The incident is undoubtedly somewhat embarrassing for Microsoft, but I don’t think there is very  much added risk. There has always been a suspicion that the Bad Guys jumped on the Security Bulletins as soon as they were released, in order to assemble exploits usable against those who were slow in patching.  It is hard to know to what extent this is, or might be, true; however, analysis of the actual patches (i.e., the code) has always seemed the most likely method for this attack.  In this case, as far as I know, none of the actual patches was released.
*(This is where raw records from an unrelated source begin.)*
(** * xiuminglib: EXR channel extraction, video assembly and light helpers

    A shallow embedding of
      - [xiuminglib/io/exr.py]  ([EXR.extract_depth], [EXR.extract_normal],
        [EXR.extract_intrinsic_images_from_lighting_passes] and its inner
        [collapse_passes]),
      - [xiuminglib/vid.py]     ([images2video]),
      - [xiuminglib/blender/light.py] ([add_light_sun], [add_light_area],
        [add_light_point], [add_light_env]),
    together with the properties stated about them.

    Numbers.  The rasters hold floating-point samples.  They are modelled by
    exact rationals ([Qc], rationals in lowest terms, so that equality is
    Leibniz equality): rounding is abstracted away.  Floating-point division
    never raises in NumPy; a division by zero yields NaN or an infinity.  A
    value that may be non-finite is an [option Qc], where [None] stands for
    "NaN or infinite" and is absorbing under the arithmetic that follows.

    Arrays.  A 2-D array is a list of rows, a 3-D (height, width, channel)
    array is a list of rows of pixels, each pixel being the list of its
    channel values.  Operations that NumPy rejects for mismatched shapes
    raise [ValueError] here as well, and axes of length one are broadcast.

    Effects.  Python exceptions are the [Raise] outcome of [result]; the files
    a function writes are collected, in order, in an event log ([io]). *)

From Stdlib Require Import QArith Qcanon Qround ZArith Lia.
From stdpp Require Import base numbers list strings gmap.
(** A row has a cell, or [None], under exactly the names of the
    header. *)
Lemma make_dict_is_Some header row k :
  is_Some (Csv.make_dict header row !! k) ↔ k ∈ header.
Proof.
  unfold Csv.make_dict. rewrite foldl_insert_restval.
  rewrite <- (take_drop (length row) header) at 3.
  rewrite elem_of_app.
  destruct (decide (k ∈ drop (length row) header)) as [Hin|Hin].
  { split; [by right|by eexists]. }
  rewrite foldl_insert_cells.
  destruct (last (filter _ (zip header row))) as [kv|] eqn:Hlast.
  - split; [intros _; left|by eexists].
    apply last_Some in Hlast as [l' Hl'].
    assert (Hkv : kv ∈ filter (fun kv => kv.1 = k) (zip header row))
      by (rewrite Hl'; set_solver).
    apply list_elem_of_filter in Hkv as [<- Hkv].
    rewrite <- fst_zip_take. by apply list_elem_of_fmap_2.
  - unfold Csv.row_dict. rewrite lookup_empty. split; [by intros []|]. intros [Hin'|Hin']; [|done].
    rewrite <- fst_zip_take in Hin'.
    apply list_elem_of_fmap in Hin' as (kv & -> & Hkv).
    apply last_None in Hlast.
    assert (kv ∈ filter (fun kv' => kv'.1 = kv.1) (zip header row))
      by (by apply list_elem_of_filter).
    rewrite Hlast in H. by apply not_elem_of_nil in H.
Qed.

(** The names of the header beyond the cells of a short row stand for
    [None]. *)
Lemma make_dict_restval header row k :
  k ∈ drop (length row) header → Csv.make_dict header row !! k = Some None.
Proof.
  intros Hin. unfold Csv.make_dict. rewrite foldl_insert_restval.
  by rewrite decide_True.
Qed.

Lemma getitem_Ret header row k :
  k ∈ header →
  Csv.getitem (Csv.make_dict header row) k
  = Ret (default None (Csv.make_dict header row !! k)).
Proof.
  intros Hk. apply (make_dict_is_Some header row) in Hk as [v Hv].
  unfold Csv.getitem. by rewrite Hv.
Qed.


End dict_rows.

(** ** Runs that complete *)

Section complete_runs.

Implicit Types (w : world) (rows : list Csv.row_dict).
Implicit Types (data : list (option string * float)).
Implicit Types (selected : list (option string * float * string)).
Lemma occurrences_elem (ws : WebSocket) (l : list WebSocket) :
  ws ∈ l -> 0 < occurrences ws l.
Proof.
  induction 1 as [x l | x y l _ IH]; rewrite occurrences_cons.
  - rewrite decide_True by done. lia.
  - destruct (decide (y = x)); lia.
Qed.

Lemma fan_out_cons (message : Text) (broken : gset WebSocket) (x : WebSocket)
    (l : list WebSocket) (r : gmap WebSocket (list Text)) :
  fan_out message broken (x :: l) r =
  fan_out message broken l (carry message broken r x).
Proof. reflexivity. Qed.

(** The guarded sends of [broadcast]: no exception leaves the loop, and the
    inboxes are those of [fan_out]. *)
Lemma guarded_sends (message : Text) (l : list WebSocket) (w : World) :
  for_each l (fun connection =>
    try_except (send_text connection message) (fun _ => mret ())) w
  = (Ok (), set_received (fan_out message (closed w) l (received w)) w).
Proof.
  revert w. induction l as [| ws l IH]; intros w.
  - simpl. now rewrite set_received_same.
  - cbn [for_each]. unfold mbind, M_bind at 1.
    unfold try_except at 1, send_text at 1.
    rewrite fan_out_cons. unfold carry.
    destruct (decide (ws ∈ closed w)) as [Hin | Hout].
    + unfold mret, M_ret. apply IH.
    + rewrite IH. reflexivity.
Qed.

Lemma broadcast_eq (message : Text) (w : World) :
  broadcast message w = (Ok (), broadcast_world message w).
Proof.
  unfold broadcast, mbind, M_bind, modify, gets.
  now rewrite guarded_sends.
Qed.

Lemma broadcast_log_eq (level msg : string) (w : World) :
  broadcast_log level msg w = (Ok (), broadcast_world (log_text w level msg) w).
Proof.
  unfold broadcast_log, mbind, M_bind, gets. apply broadcast_eq.
Qed.

(** What [fan_out] leaves in the inbox of a websocket. *)
Lemma fan_out_lookup (message : Text) (broken : gset WebSocket)
    (l : list WebSocket) (r : gmap WebSocket (list Text)) (ws : WebSocket) :
  default [] (fan_out message broken l r !! ws) =
  default [] (r !! ws) ++
  (if decide (ws ∈ broken) then []
   else replicate (occurrences ws l) message).
Proof.
  revert r. induction l as [| x l IH]; intros r.
  - simpl. destruct (decide _); now rewrite app_nil_r.
  - rewrite fan_out_cons, IH, occurrences_cons. unfold carry.
    destruct (decide (x ∈ broken)) as [Hx | Hx].
    + destruct (decide (ws ∈ broken)) as [Hw | Hw]; [done |].
      rewrite decide_False; [done | congruence].
    + destruct (decide (x = ws)) as [-> | Hne].
      * rewrite lookup_insert_eq. cbn [default].
        destruct (decide (ws ∈ broken)); [done |].
        unfold id. now rewrite <- app_assoc.
      * now rewrite lookup_insert_ne.
Qed.

Lemma broadcast_world_inbox (message : Text) (w : World) (ws : WebSocket) :
  inbox (broadcast_world message w) ws =
  inbox w ws ++
  (if decide (ws ∈ closed w) then []
   else replicate (occurrences ws (active_connections w)) message).
Proof. unfold inbox. cbn. apply fan_out_lookup. Qed.

(** C3. Whatever websockets are closed, [broadcast] returns normally, leaves
    the list of connections as it was, hands the text to every open
    websocket of the list (once per occurrence), and a closed one receives
    nothing: a failing send stops neither the loop nor the caller, and
    removes nobody. *)
Theorem broadcast_survives_failures (message : Text) (w : World) :
  exists w',
    broadcast message w = (Ok (), w') /\
    active_connections w' = active_connections w /\
    closed w' = closed w /\
    forall ws : WebSocket,
      (ws ∈ closed w -> inbox w' ws = inbox w ws) /\
      (ws ∉ closed w ->
         inbox w' ws =
         inbox w ws ++ replicate (occurrences ws (active_connections w)) message) /\
      (ws ∈ active_connections w -> ws ∉ closed w ->
         last (inbox w' ws) = Some message).
Proof.
  exists (broadcast_world message w).
  split; [apply broadcast_eq |]. do 2 (split; [reflexivity |]).
  intros ws. rewrite broadcast_world_inbox.
  destruct (decide (ws ∈ closed w)) as [Hin | Hout].
  - split; [intros _; apply app_nil_r |]. split; intros; done.
  - split; [done |]. split; [done |]. intros Hreg _.
    apply occurrences_elem in Hreg.
    destruct (occurrences ws (active_connections w)) as [| n]; [lia |].
    rewrite replicate_S_end, app_assoc. apply last_snoc.
Qed.

(** ** Equations of the operations *)

Lemma log_to_csv_eq (sid name : string) (value : Q) (unit_ : string) (w : World) :
  log_to_csv sid name value unit_ w = (Ok (), csv_world sid name value unit_ w).
Proof.
  unfold log_to_csv, csv_world, mbind, M_bind, try_except, gets, modify, raise.
  cbn. now destruct (disk_error w).
Qed.

Lemma broadcast_all_app (l1 l2 : list Text) (w : World) :
  broadcast_all (l1 ++ l2) w = broadcast_all l2 (broadcast_all l1 w).
Proof. apply foldl_app. Qed.

Lemma start_eq (self : nat) (w : World) :
  start self w =
  (Ok (),
   let s := sensors w !!! self in
   if is_running s then w
   else broadcast_world
          (log_text w "INFO" ("Сенсор '" +:+ sensor_name s +:+ "' стартував."))
          (set_sensors (alter (set_is_running true) self (sensors w)) w)).
Proof.
  unfold start, getattr, setattr, when, mbind, M_bind, gets, modify. cbn.
  destruct (is_running _); cbn; [reflexivity |].
  now rewrite broadcast_log_eq.
Qed.

Lemma stop_eq (self : nat) (w : World) :
  stop self w =
  (Ok (),
   let s := sensors w !!! self in
   if is_running s then
     broadcast_world
       (log_text w "INFO" ("Сенсор '" +:+ sensor_name s +:+ "' зупинено."))
       (set_sensors (alter (set_is_running false) self (sensors w)) w)
   else w).
Proof.
  unfold stop, getattr, setattr, when, mbind, M_bind, gets, modify. cbn.
  destruct (is_running _); cbn; [| reflexivity].
  now rewrite broadcast_log_eq.
Qed.

Lemma run_ready_eq (self : nat) (w : World) :
  run_ready self w =
  (Ok (),
   broadcast_world
     (log_text w "INFO"
        ("Сенсор '" +:+ sensor_name (sensors w !!! self) +:+ "' готовий.")) w).
Proof.
  unfold run_ready, getattr, mbind, M_bind, gets. now rewrite broadcast_log_eq.
Qed.

Lemma csv_world_clock sid name value unit_ (w : World) :
  clock (csv_world sid name value unit_ w) = clock w.
Proof. unfold csv_world. now destruct (disk_error w). Qed.

Lemma run_iteration_eq (self : nat) (draw : N) (w : World) :
  run_iteration self draw w =
  (Ok (update_interval w), iteration_world self draw w).
Proof.
  unfold run_iteration, iteration_world, getattr, setattr, when.
  unfold mbind, M_bind, gets, modify. cbn.
  destruct (is_running _); cbn; [| reflexivity].
  rewrite log_to_csv_eq.
  set (s := sensors w !!! self). set (value := generate s draw).
  set (w1 := csv_world _ _ _ _ _).
  assert (Hc : clock w1 = clock w) by (unfold w1; now rewrite csv_world_clock).
  assert (Hi : update_interval w1 = update_interval w).
  { unfold w1, csv_world. cbn. now destruct (disk_error w). }
  rewrite broadcast_all_app. unfold alerts.
  destruct (check_limits _ _ _).
  - rewrite broadcast_log_eq, broadcast_eq. cbn.
    unfold data_text, log_text. cbn. now rewrite Hc, Hi.
  - rewrite broadcast_log_eq, broadcast_eq. cbn.
    unfold data_text, log_text. cbn. now rewrite Hc, Hi.
  - unfold mret, M_ret. rewrite broadcast_eq. cbn.
    unfold data_text. now rewrite Hc, Hi.
Qed.

Lemma set_interval_eq (interval : Q) (w : World) :
  set_interval interval w =
  let new_interval := Py.max (1 # 2) (Py.min 10 interval) in
  (Ok [("status", JStr "updated"); ("interval", JNum new_interval)],
   broadcast_world
     (log_text w "SYSTEM"
        ("Швидкість оновлення змінено на " +:+ Py.str_float new_interval +:+ " сек"))
     (set_update_interval new_interval w)).
Proof.
  unfold set_interval, mbind, M_bind, modify. cbn.
  now rewrite broadcast_log_eq.
Qed.
(** * HR Mate AI: the candidate/project scoring engine (scorer.py)

    A shallow embedding of [scorer.py], of the pieces of [config.py] it
    relies on, of [format_timestamp_to_date] of [config.py] and of the
    metadata preparation of [retriever.py], followed by the properties of
    the scoring engine.

    Modelling conventions.
    - Python values are the inductive [value]; a record (a [dict] read
      from JSON) is an association list from field names to values, in
      insertion order.
    - Python [float]s are modelled as exact rationals ([Q]), Python [int]s
      as [Z]; NaN and the infinities are outside the model.  Equality of
      scores is [Qeq].
    - A [datetime] is a count of microseconds since the epoch (naive).
    - The keys of a mapping are strings; a weight table maps factor names
      to rationals.
    - An exception is a [Raise]; [try/except] is a match on the result.
    - Explanation text is kept as a list of [message]s: the literal
      template of the f-string together with the values formatted into it.
    - Library functions the repository imports ([fuzz.ratio],
      [dateutil.parser.parse], [datetime.fromtimestamp], [json.loads],
      [float()]/[int()] on text, [repr]) are the fields of the class
      [PyLib]; the clock, read by [datetime.now()] and by the date parser
      for the fields a text leaves out, is an explicit input. *)

From Stdlib Require Import ZArith QArith Qround Qminmax String Ascii List Bool Lia Lqa.
From Stdlib Require Import DecimalString.
Import ListNotations.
Still, it is probably prudent to avoid any extra delay in applying this month’s patches, once they are available “for real” on Tuesday,  Having a look over the summary table in the ISC analysis wouldn’t be a bad idea, either.

(Thanks to ‘Googleator’ who gave us a heads up on this in a comment on the preview post.)

One Response to Patch Me If You Can

  1. […] All five bulletins have a maximum severity rating of Important (although, based on an accidental temporary release of the bulletins last Friday, the SANS Internet Storm Center rated three of the five Critical for […]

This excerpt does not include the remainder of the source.